Definition extend (pp : Path) (k : RadixKey) (v : list Z) : Path :=
  mkPath (key_extra k) (p_toks pp ++ token_ids k) (p_slots pp ++ v).

(** A node with path [q] is on the way to a node with path [h]. *)
Definition covers (q h : Path) : Prop := p_extra q = p_extra h ∧ p_toks q `prefix_of` p_toks h.
#[export] Instance covers_dec q h : Decision (covers q h).
Proof. unfold covers. apply _. Defined.

Section Tree.
Context (ps root : Z).

Definition ck (k : RadixKey) : ChildKey := (key_extra k, take (Z.to_nat ps) (token_ids k)).

Implicit Types (S : gmap Z Shape) (P : gmap Z Path).

(** The node [n] hangs below its parent: the node's shape, its parent, the
    parent's shape and path, and the slots on the edge. *)
Record Link : Type := mkLink {
  l_s : Shape; l_p : Z; l_ps : Shape; l_pp : Path; l_v : list Z
}.

Record linked S P (n : Z) (pn : Path) (l : Link) : Prop := {
  ln_shape : S !! n = Some (l_s l);
  ln_parent : s_parent (l_s l) = Some (l_p l);
  ln_pshape : S !! l_p l = Some (l_ps l);
  ln_ppath : P !! l_p l = Some (l_pp l);
  ln_child : s_children (l_ps l) !! ck (s_key (l_s l)) = Some n;
  ln_value : s_value (l_s l) = Some (l_v l);
  ln_vlen : len (l_v l) = Key.len (s_key (l_s l));
  ln_pos : 0 < Key.len (s_key (l_s l));
  ln_page : (ps | Key.len (s_key (l_s l)));
  ln_path : pn = extend (l_pp l) (s_key (l_s l)) (l_v l);
  ln_extra : l_p l = root ∨ p_extra (l_pp l) = key_extra (s_key (l_s l))
}.
#[local] Arguments ln_shape {_ _ _ _ _} _.
#[local] Arguments ln_parent {_ _ _ _ _} _.
#[local] Arguments ln_pshape {_ _ _ _ _} _.
#[local] Arguments ln_ppath {_ _ _ _ _} _.
#[local] Arguments ln_child {_ _ _ _ _} _.
#[local] Arguments ln_value {_ _ _ _ _} _.
#[local] Arguments ln_vlen {_ _ _ _ _} _.
#[local] Arguments ln_pos {_ _ _ _ _} _.
#[local] Arguments ln_page {_ _ _ _ _} _.
#[local] Arguments ln_path {_ _ _ _ _} _.
#[local] Arguments ln_extra {_ _ _ _ _} _.

Record tree S P : Prop := {
  tree_ps : 0 < ps;
  tree_root : P !! root = Some root_path;
  tree_root_shape : ∃ s, S !! root = Some s ∧ s_parent s = None ∧ s_value s = Some [] ∧
                         s_key s = mkKey [] None ∧ s_lock s = 1;
  tree_linked : ∀ n pn, P !! n = Some pn → n ≠ root → ∃ l, linked S P n pn l;
  tree_children : ∀ p pp sp k c, P !! p = Some pp → S !! p = Some sp → s_children sp !! k = Some c →
    c ≠ root ∧ is_Some (P !! c) ∧ ∃ s, S !! c = Some s ∧ s_parent s = Some p ∧ ck (s_key s) = k
}.

(** ** Pages *)

Lemma divide_lt_add a b : 0 < ps → (ps | a) → (ps | b) → a < b → a + ps ≤ b.
Proof. intros H0 [i ->] [j ->] Hlt. assert (i < j) by nia. nia. Qed.

Lemma take_agree {A} (xs ys : list A) q q' :
  take (Z.to_nat q) xs = take (Z.to_nat q) ys → q' ≤ q → take (Z.to_nat q') xs = take (Z.to_nat q') ys.
Proof.
  intros E Hq. apply (f_equal (take (Z.to_nat q'))) in E. rewrite !take_take in E.
  by replace (Z.to_nat q' `min` Z.to_nat q)%nat with (Z.to_nat q') in E by lia.
Qed.

Lemma take_below {A} (xs ys : list A) q :
  0 ≤ q → take (Z.to_nat (len xs + q)) (xs ++ ys) = xs ++ take (Z.to_nat q) ys.
Proof.
  intros Hq. rewrite Z2Nat.inj_add by (try apply len_nonneg; lia). unfold len. rewrite Nat2Z.id.
  apply take_app_add.
Qed.

Lemma take_len {A} (xs ys : list A) : take (Z.to_nat (len xs)) (xs ++ ys) = xs.
Proof. unfold len. rewrite Nat2Z.id. apply take_app_length. Qed.

(** Equal on the first page below a node *)
Lemma same_ck pp pp' (k1 k2 : RadixKey) q :
  0 < ps → len pp = len pp' → len pp + ps ≤ q → key_extra k1 = key_extra k2 →
  take (Z.to_nat q) (pp ++ token_ids k1) = take (Z.to_nat q) (pp' ++ token_ids k2) → ck k1 = ck k2.
Proof.
  intros H0 Hl Hq He Ht. unfold ck. f_equal; [done|].
  apply (take_agree _ _ _ (len pp + ps)) in Ht; [|lia]. rewrite Hl in Ht at 2.
  rewrite !take_below in Ht by lia. apply app_inj_1 in Ht; [by destruct Ht|unfold len in Hl; lia].
Qed.

(** ** Paths *)

Section Paths.
Context S P (HT : tree S P).

Lemma linked_det n pn l pn' l' : linked S P n pn l → linked S P n pn' l' → l = l' ∧ pn = pn'.
Proof.
  intros H1 H2. destruct l as [s p sp pp v], l' as [s' p' sp' pp' v'], H1, H2. cbn in *.
  simplify_eq. done.
Qed.

Lemma linked_len n pn l :
  linked S P n pn l → len (p_toks pn) = len (p_toks (l_pp l)) + Key.len (s_key (l_s l)).
Proof. intros HL. rewrite (ln_path HL). cbn. unfold Key.len. llia. Qed.

(** Induction from the root to the leaves *)
Lemma path_ind (Q : Z → Path → Prop) :
  Q root root_path →
  (∀ n pn l, P !! n = Some pn → n ≠ root → linked S P n pn l → Q (l_p l) (l_pp l) → Q n pn) →
  ∀ n pn, P !! n = Some pn → Q n pn.
Proof.
  intros Hroot Hstep n pn. remember (Z.to_nat (len (p_toks pn))) as k eqn:Ek. revert n pn Ek.
  induction (lt_wf k) as [k _ IH]. intros n pn -> Hn. destruct (decide (n = root)) as [->|Hne].
  { rewrite (tree_root _ _ HT) in Hn. by injection Hn as <-. }
  destruct (tree_linked _ _ HT n pn Hn Hne) as (l & HL).
  eapply Hstep; [done..|]. pose proof (linked_len _ _ _ HL). pose proof (ln_pos HL).
  eapply IH; [|done|by eapply ln_ppath]. pose proof (len_nonneg (p_toks (l_pp l))). lia.
Qed.

Lemma path_aligned n pn : P !! n = Some pn → (ps | len (p_toks pn)) ∧ len (p_slots pn) = len (p_toks pn).
Proof.
  revert n pn. apply path_ind.
  - split; [apply Z.divide_0_r|done].
  - intros n pn l _ _ HL [IH1 IH2]. rewrite (linked_len _ _ _ HL). split.
    + apply Z.divide_add_r; [done|apply (ln_page HL)].
    + rewrite (ln_path HL). cbn. pose proof (ln_vlen HL). llia.
Qed.

Lemma path_nonroot n pn : P !! n = Some pn → n ≠ root → ps ≤ len (p_toks pn).
Proof.
  intros Hn Hne. destruct (tree_linked _ _ HT n pn Hn Hne) as (l & HL).
  pose proof (linked_len _ _ _ HL). pose proof (ln_pos HL). pose proof (len_nonneg (p_toks (l_pp l))).
  apply Z.divide_pos_le; [lia|]. by eapply path_aligned.
Qed.

Lemma path_root n pn : P !! n = Some pn → len (p_toks pn) = 0 → n = root ∧ pn = root_path.
Proof.
  intros Hn Hl. destruct (decide (n = root)) as [->|Hne].
  - rewrite (tree_root _ _ HT) in Hn. by injection Hn as <-.
  - pose proof (path_nonroot _ _ Hn Hne). pose proof (tree_ps _ _ HT). lia.
Qed.

Lemma parent_nonroot n pn l : linked S P n pn l → 0 < len (p_toks (l_pp l)) → l_p l ≠ root.
Proof.
  intros HL Hl E. pose proof (ln_ppath HL) as E'. rewrite E, (tree_root _ _ HT) in E'. injection E' as E'.
  by rewrite <- E' in Hl.
Qed.

Lemma parent_covers n pn l : linked S P n pn l → l_p l ≠ root → covers (l_pp l) pn.
Proof.
  intros HL Hp. rewrite (ln_path HL). split; cbn.
  - by destruct (ln_extra HL).
  - by apply prefix_app_r.
Qed.

(** ** Edges do not overlap *)

(** The edge of [n] covers position [q]. *)
Definition edge_at (q : Z) (n : Z) (pn : Path) (l : Link) : Prop :=
  linked S P n pn l ∧ len (p_toks (l_pp l)) < q ≤ len (p_toks pn).

Definition agree (q : Z) (pa pb : Path) : Prop :=
  p_extra pa = p_extra pb ∧ take (Z.to_nat q) (p_toks pa) = take (Z.to_nat q) (p_toks pb).

Definition unique_at (q : Z) : Prop := ∀ a pa la b pb lb,
  edge_at q a pa la → edge_at q b pb lb → (ps | q) → agree q pa pb → a = b.

Lemma agree_parent q n pn l :
  linked S P n pn l → l_p l ≠ root → q ≤ len (p_toks (l_pp l)) → agree q (l_pp l) pn.
Proof.
  intros HL Hp Hq. destruct (parent_covers _ _ _ HL Hp) as [He [k Hk]]. split; [done|].
  rewrite Hk. rewrite take_app_le; [done|]. unfold len in Hq. lia.
Qed.

Lemma agree_le q q' pa pb : agree q pa pb → q' ≤ q → agree q' pa pb.
Proof. intros [He Ht] Hq. split; [done|]. by eapply take_agree. Qed.

Lemma agree_trans q pa pb pc : agree q pa pb → agree q pb pc → agree q pa pc.
Proof. intros [E1 E2] [E3 E4]. split; congruence. Qed.

Lemma agree_sym q pa pb : agree q pa pb → agree q pb pa.
Proof. intros [E1 E2]. by split. Qed.

(** A parent's edge does not end inside another edge. *)
Lemma edge_shorter q a pa la b pb lb :
  (∀ q', 0 < q' < q → unique_at q') → edge_at q a pa la → edge_at q b pb lb → agree q pa pb →
  len (p_toks (l_pp lb)) ≤ len (p_toks (l_pp la)).
Proof.
  intros IH [La Ha] [Lb Hb] Hag. apply Z.nlt_ge. intros Hlt.
  pose proof (len_nonneg (p_toks (l_pp la))).
  assert (Hb' : l_p lb ≠ root) by (apply (parent_nonroot _ _ _ Lb); lia).
  destruct (tree_linked _ _ HT _ _ (ln_ppath Lb) Hb') as (l & Ll).
  pose proof (linked_len _ _ _ Ll). pose proof (ln_pos Ll).
  assert (a = l_p lb) as ->.
  { eapply (IH (len (p_toks (l_pp lb))) ltac:(lia) _ _ la _ _ l).
    - split; [done|lia].
    - split; [exact Ll|lia].
    - eapply path_aligned, Lb.
    - eapply agree_trans; [eapply agree_le; [exact Hag|lia]|]. apply agree_sym. by apply (agree_parent _ _ _ _ Lb). }
  destruct (linked_det _ _ _ _ _ La Ll) as [-> ->]. lia.
Qed.

Lemma edge_unique q : unique_at q.
Proof.
  remember (Z.to_nat q) as k eqn:Ek. revert q Ek. induction (lt_wf k) as [k _ IH]. intros q -> a pa la b pb lb Ha Hb Hq Hag.
  assert (IH' : ∀ q', 0 < q' < q → unique_at q').
  { intros q' Hq'. eapply (IH (Z.to_nat q')); [lia|done]. }
  pose proof (edge_shorter _ _ _ _ _ _ _ IH' Ha Hb Hag) as Hs1.
  pose proof (edge_shorter _ _ _ _ _ _ _ IH' Hb Ha (agree_sym _ _ _ Hag)) as Hs2.
  destruct Ha as [La Ha], Hb as [Lb Hb]. pose proof (tree_ps _ _ HT) as H0.
  pose proof (path_aligned _ _ (ln_ppath La)) as [Hda _].
  pose proof (divide_lt_add _ _ H0 Hda Hq ltac:(lia)) as Hp.
  assert (Hl : len (p_toks (l_pp la)) = len (p_toks (l_pp lb))) by lia.
  assert (E : l_p la = l_p lb).
  { destruct (decide (len (p_toks (l_pp la)) = 0)) as [E0|E0].
    - destruct (path_root _ _ (ln_ppath La) E0) as [-> _].
      by destruct (path_root _ _ (ln_ppath Lb) ltac:(lia)) as [-> _].
    - pose proof (len_nonneg (p_toks (l_pp la))).
      assert (Hna : l_p la ≠ root) by (apply (parent_nonroot _ _ _ La); lia).
      assert (Hnb : l_p lb ≠ root) by (apply (parent_nonroot _ _ _ Lb); lia).
      destruct (tree_linked _ _ HT _ _ (ln_ppath La) Hna) as (l1 & L1).
      destruct (tree_linked _ _ HT _ _ (ln_ppath Lb) Hnb) as (l2 & L2).
      pose proof (linked_len _ _ _ L1). pose proof (ln_pos L1). pose proof (linked_len _ _ _ L2). pose proof (ln_pos L2).
      eapply (IH' (len (p_toks (l_pp la))) ltac:(lia)); [split; [exact L1|lia]|split; [exact L2|lia]|done|].
      eapply agree_trans; [apply (agree_parent _ _ _ _ La Hna); lia|].
      eapply agree_trans; [eapply agree_le; [exact Hag|lia]|]. apply agree_sym, (agree_parent _ _ _ _ Lb Hnb). lia. }
  pose proof (ln_pshape La) as E1. rewrite E, (ln_pshape Lb) in E1. injection E1 as E1.
  pose proof (ln_child La) as C1. pose proof (ln_child Lb) as C2. rewrite <- E1 in C1.
  destruct Hag as [He Ht]. rewrite (ln_path La), (ln_path Lb) in He, Ht. cbn in He, Ht.
  rewrite (same_ck _ _ _ _ q H0 Hl ltac:(lia) He Ht), C2 in C1. congruence.
Qed.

■ ■ ■ ■

WORK ORDER — All that is needed is the exact run of lines above from the line containing "linked S P n pn l → len" through the line containing "(ln_vlen HL). llia.", both of them included.

ANSWER TO THIS EXERCISE —
  linked S P n pn l → len (p_toks pn) = len (p_toks (l_pp l)) + Key.len (s_key (l_s l)).
Proof. intros HL. rewrite (ln_path HL). cbn. unfold Key.len. llia. Qed.

(** Induction from the root to the leaves *)
Lemma path_ind (Q : Z → Path → Prop) :
  Q root root_path →
  (∀ n pn l, P !! n = Some pn → n ≠ root → linked S P n pn l → Q (l_p l) (l_pp l) → Q n pn) →
  ∀ n pn, P !! n = Some pn → Q n pn.
Proof.
  intros Hroot Hstep n pn. remember (Z.to_nat (len (p_toks pn))) as k eqn:Ek. revert n pn Ek.
  induction (lt_wf k) as [k _ IH]. intros n pn -> Hn. destruct (decide (n = root)) as [->|Hne].
  { rewrite (tree_root _ _ HT) in Hn. by injection Hn as <-. }
  destruct (tree_linked _ _ HT n pn Hn Hne) as (l & HL).
  eapply Hstep; [done..|]. pose proof (linked_len _ _ _ HL). pose proof (ln_pos HL).
  eapply IH; [|done|by eapply ln_ppath]. pose proof (len_nonneg (p_toks (l_pp l))). lia.
Qed.

Lemma path_aligned n pn : P !! n = Some pn → (ps | len (p_toks pn)) ∧ len (p_slots pn) = len (p_toks pn).
Proof.
  revert n pn. apply path_ind.
  - split; [apply Z.divide_0_r|done].
  - intros n pn l _ _ HL [IH1 IH2]. rewrite (linked_len _ _ _ HL). split.
    + apply Z.divide_add_r; [done|apply (ln_page HL)].
    + rewrite (ln_path HL). cbn. pose proof (ln_vlen HL). llia.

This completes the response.